(* ===== verification/Causes.v ===== *)
(** * What the reaction considers

    The end of the chain: instrumented program, trace, slices, checkpoint and reaction
    together (files Pipeline, SliceFault, Layout).  The sequence numbers the reaction
    takes are those of checkpointed updates at addresses that the traced run accessed
    with an instruction the fault instruction depends on. *)
From stdpp Require Import base list gmap strings sorting.
From S2P Require Import Prelude Memory Checkpoint Chains SeqLog Rollback LogCreation ReExecute Options BinaryReversion AddrTrace React Layout.
From S2P Require Import Slice SliceGraph ComputeSlices SliceOrder DgWalk Slicer SliceFault Service.
Import Slice SliceGraph.

Module Causes.
Import ReExecute.

(** ** The reference and what it has seen *)
Section Seen.
Context {E : Type} `{!Environment E} {Instr : Type} `{!EqDecision Instr}.
Abbreviation item := (AddrTrace.PmemAddrTraceItem (Instr := Instr)).
Context (garbage : single_data) (c_log : checkpoint_log) (num_data pool_address : Z)
        (options : Options.reactor_options) (fp : Z) (mm : LogCreation.multimap) (tr : list (option Instr * item)) (fuel : nat).
Abbreviation ref_item := (React.ref_item mm tr garbage c_log num_data pool_address options fp fuel).
Abbreviation ref_items := (React.ref_items mm tr garbage c_log num_data pool_address options fp fuel).
Implicit Types r : React.reference (E := E).

Lemma fresh_seen (seen : gset Z) l : seen ∪ list_to_set (React.fresh seen l) = seen ∪ list_to_set l.
Proof.
  revert seen. induction l as [|q l IH]; intros seen; cbn [React.fresh]; [done|]. case_decide as Hq.
  - rewrite IH. cbn. set_solver.
  - cbn. specialize (IH ({[q]} ∪ seen)). set_solver.
Qed.

Lemma ref_item_seen r i v r' :
  ref_item r i = Ret (v, r') -> React.rf_seen r' = React.rf_seen r ∪ list_to_set (React.candidates mm tr i).
Proof.
  unfold React.ref_item. rewrite fresh_seen. case_decide; [by intros [= _ <-]|].
  intros ([b s1] & _ & H1)%BinaryReversion.bind_Ret. repeat case_decide; try done; by injection H1 as _ <-.
Qed.

(** A prefix of the instructions was taken, all of them when the search goes on. *)
Lemma ref_items_seen r l v r' :
  ref_items r l = Ret (v, r') ->
  exists l1 l2, l = l1 ++ l2 /\ React.rf_seen r' = React.rf_seen r ∪ list_to_set (l1 ≫= React.candidates mm tr) /\
    (v = React.Continue -> l2 = []).
Proof.
  revert r. induction l as [|i l IH]; intros r; cbn [React.ref_items].
  { intros [= <- <-]. exists [], []. split; [done|]. split; [set_solver|done]. }
  intros ([v1 r1] & H1 & H2)%BinaryReversion.bind_Ret. apply ref_item_seen in H1. destruct v1.
  - injection H2 as <- <-. exists [i], l. split; [done|]. split; [|done]. rewrite H1. cbn. by rewrite app_nil_r.
  - destruct (IH r1 H2) as (l1 & l2 & -> & Hs & Hv). exists (i :: l1), l2. split; [done|]. split; [|done].
    rewrite Hs, H1. cbn. rewrite list_to_set_app_L. set_solver.
Qed.

(** The search stops only with a success. *)
Lemma ref_items_finished r l r' :
  ref_items r l = Ret (React.Finished, r') -> BinaryReversion.binary_success (BinaryReversion.st_globals (React.rf_search r')) = 1.
Proof.
  revert r. induction l as [|i l IH]; intros r; cbn [React.ref_items]; [done|].
  intros ([[] r1] & H1 & H2)%BinaryReversion.bind_Ret; [|by eapply IH]. injection H2 as <-.
  unfold React.ref_item in H1. case_decide; [done|]. apply BinaryReversion.bind_Ret in H1 as ([b s1] & _ & H1).
  repeat case_decide; try done; by injection H1 as <-.
Qed.

(** The search has fuel for every batch: it leaves its counter at zero. *)
Lemma ref_items_fuel r l :
  (3 <= fuel)%nat -> BinaryReversion.binary_reversion_count (BinaryReversion.st_globals (React.rf_search r)) = 0 ->
  ref_items r l <> NoFuel.
Proof.
  intros Hf. revert r. induction l as [|i l IH]; intros r Hr; cbn [React.ref_items]; [done|].
  apply BinaryReversion.bind_not_nofuel.
  - unfold React.ref_item. case_decide; [done|]. apply BinaryReversion.bind_not_nofuel.
    + rewrite <- (Permutation_length (React.sort_up_perm _)). apply BinaryReversion.search_bounded; cbn; [|rewrite Hr; lia..].
      intros Hnil. apply (f_equal length) in Hnil. rewrite (Permutation_length (React.sort_up_perm _)) in Hnil. cbn in Hnil. lia.
    + intros [b s1] _. repeat case_decide; done.
  - intros [v r1] H1. destruct v; [done|]. apply IH. unfold React.ref_item in H1. case_decide; [by injection H1 as <-|].
    apply BinaryReversion.bind_Ret in H1 as ([b s1] & Hb & H1).
    assert (BinaryReversion.binary_reversion_count (BinaryReversion.st_globals s1) = 0) as H0.
    { rewrite <- (Permutation_length (React.sort_up_perm _)) in Hb.
      apply BinaryReversion.search_bounded in Hb as [? _]; [done| |cbn; rewrite Hr; lia..].
      intros Hnil. apply (f_equal length) in Hnil. rewrite (Permutation_length (React.sort_up_perm _)) in Hnil. cbn in Hnil. lia. }
    repeat case_decide; try done; by injection H1 as <-.
Qed.

End Seen.

(** ** Candidates *)

(** The trace items hold the executed hooks: the instruction and the address. *)
Definition recorded {Instr} (run : list (Instr * Z)) (its : list (AddrTrace.PmemAddrTraceItem (Instr := Instr))) : Prop :=
  (fun it => (AddrTrace.instr it, AddrTrace.addr it)) <$> its = (fun x => (Some x.1, x.2)) <$> run.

**AIM OF THE EXERCISE**. An exact copy of every record is required.

**RESPONSE TO THIS TASK**.
(* ===== verification/Causes.v ===== *)
(** * What the reaction considers

    The end of the chain: instrumented program, trace, slices, checkpoint and reaction
    together (files Pipeline, SliceFault, Layout).  The sequence numbers the reaction
    takes are those of checkpointed updates at addresses that the traced run accessed
    with an instruction the fault instruction depends on. *)
From stdpp Require Import base list gmap strings sorting.
From S2P Require Import Prelude Memory Checkpoint Chains SeqLog Rollback LogCreation ReExecute Options BinaryReversion AddrTrace React Layout.
From S2P Require Import Slice SliceGraph ComputeSlices SliceOrder DgWalk Slicer SliceFault Service.
Import Slice SliceGraph.

Module Causes.
Import ReExecute.

(** ** The reference and what it has seen *)
Section Seen.
Context {E : Type} `{!Environment E} {Instr : Type} `{!EqDecision Instr}.
Abbreviation item := (AddrTrace.PmemAddrTraceItem (Instr := Instr)).
Context (garbage : single_data) (c_log : checkpoint_log) (num_data pool_address : Z)
        (options : Options.reactor_options) (fp : Z) (mm : LogCreation.multimap) (tr : list (option Instr * item)) (fuel : nat).
Abbreviation ref_item := (React.ref_item mm tr garbage c_log num_data pool_address options fp fuel).
Abbreviation ref_items := (React.ref_items mm tr garbage c_log num_data pool_address options fp fuel).
Implicit Types r : React.reference (E := E).

Lemma fresh_seen (seen : gset Z) l : seen ∪ list_to_set (React.fresh seen l) = seen ∪ list_to_set l.
Proof.
  revert seen. induction l as [|q l IH]; intros seen; cbn [React.fresh]; [done|]. case_decide as Hq.
  - rewrite IH. cbn. set_solver.
  - cbn. specialize (IH ({[q]} ∪ seen)). set_solver.
Qed.

Lemma ref_item_seen r i v r' :
  ref_item r i = Ret (v, r') -> React.rf_seen r' = React.rf_seen r ∪ list_to_set (React.candidates mm tr i).
Proof.
  unfold React.ref_item. rewrite fresh_seen. case_decide; [by intros [= _ <-]|].
  intros ([b s1] & _ & H1)%BinaryReversion.bind_Ret. repeat case_decide; try done; by injection H1 as _ <-.
Qed.

(** A prefix of the instructions was taken, all of them when the search goes on. *)
Lemma ref_items_seen r l v r' :
  ref_items r l = Ret (v, r') ->
  exists l1 l2, l = l1 ++ l2 /\ React.rf_seen r' = React.rf_seen r ∪ list_to_set (l1 ≫= React.candidates mm tr) /\
    (v = React.Continue -> l2 = []).
Proof.
  revert r. induction l as [|i l IH]; intros r; cbn [React.ref_items].
  { intros [= <- <-]. exists [], []. split; [done|]. split; [set_solver|done]. }
  intros ([v1 r1] & H1 & H2)%BinaryReversion.bind_Ret. apply ref_item_seen in H1. destruct v1.
  - injection H2 as <- <-. exists [i], l. split; [done|]. split; [|done]. rewrite H1. cbn. by rewrite app_nil_r.
  - destruct (IH r1 H2) as (l1 & l2 & -> & Hs & Hv). exists (i :: l1), l2. split; [done|]. split; [|done].
    rewrite Hs, H1. cbn. rewrite list_to_set_app_L. set_solver.
Qed.

(** The search stops only with a success. *)
Lemma ref_items_finished r l r' :
  ref_items r l = Ret (React.Finished, r') -> BinaryReversion.binary_success (BinaryReversion.st_globals (React.rf_search r')) = 1.
Proof.
  revert r. induction l as [|i l IH]; intros r; cbn [React.ref_items]; [done|].
  intros ([[] r1] & H1 & H2)%BinaryReversion.bind_Ret; [|by eapply IH]. injection H2 as <-.
  unfold React.ref_item in H1. case_decide; [done|]. apply BinaryReversion.bind_Ret in H1 as ([b s1] & _ & H1).
  repeat case_decide; try done; by injection H1 as <-.
Qed.

(** The search has fuel for every batch: it leaves its counter at zero. *)
Lemma ref_items_fuel r l :
  (3 <= fuel)%nat -> BinaryReversion.binary_reversion_count (BinaryReversion.st_globals (React.rf_search r)) = 0 ->
  ref_items r l <> NoFuel.
Proof.
  intros Hf. revert r. induction l as [|i l IH]; intros r Hr; cbn [React.ref_items]; [done|].
  apply BinaryReversion.bind_not_nofuel.
  - unfold React.ref_item. case_decide; [done|]. apply BinaryReversion.bind_not_nofuel.
    + rewrite <- (Permutation_length (React.sort_up_perm _)). apply BinaryReversion.search_bounded; cbn; [|rewrite Hr; lia..].
      intros Hnil. apply (f_equal length) in Hnil. rewrite (Permutation_length (React.sort_up_perm _)) in Hnil. cbn in Hnil. lia.
    + intros [b s1] _. repeat case_decide; done.
  - intros [v r1] H1. destruct v; [done|]. apply IH. unfold React.ref_item in H1. case_decide; [by injection H1 as <-|].
    apply BinaryReversion.bind_Ret in H1 as ([b s1] & Hb & H1).
    assert (BinaryReversion.binary_reversion_count (BinaryReversion.st_globals s1) = 0) as H0.
    { rewrite <- (Permutation_length (React.sort_up_perm _)) in Hb.
      apply BinaryReversion.search_bounded in Hb as [? _]; [done| |cbn; rewrite Hr; lia..].
      intros Hnil. apply (f_equal length) in Hnil. rewrite (Permutation_length (React.sort_up_perm _)) in Hnil. cbn in Hnil. lia. }
    repeat case_decide; try done; by injection H1 as <-.
Qed.

End Seen.

(** ** Candidates *)

(** The trace items hold the executed hooks: the instruction and the address. *)
Definition recorded {Instr} (run : list (Instr * Z)) (its : list (AddrTrace.PmemAddrTraceItem (Instr := Instr))) : Prop :=
  (fun it => (AddrTrace.instr it, AddrTrace.addr it)) <$> its = (fun x => (Some x.1, x.2)) <$> run.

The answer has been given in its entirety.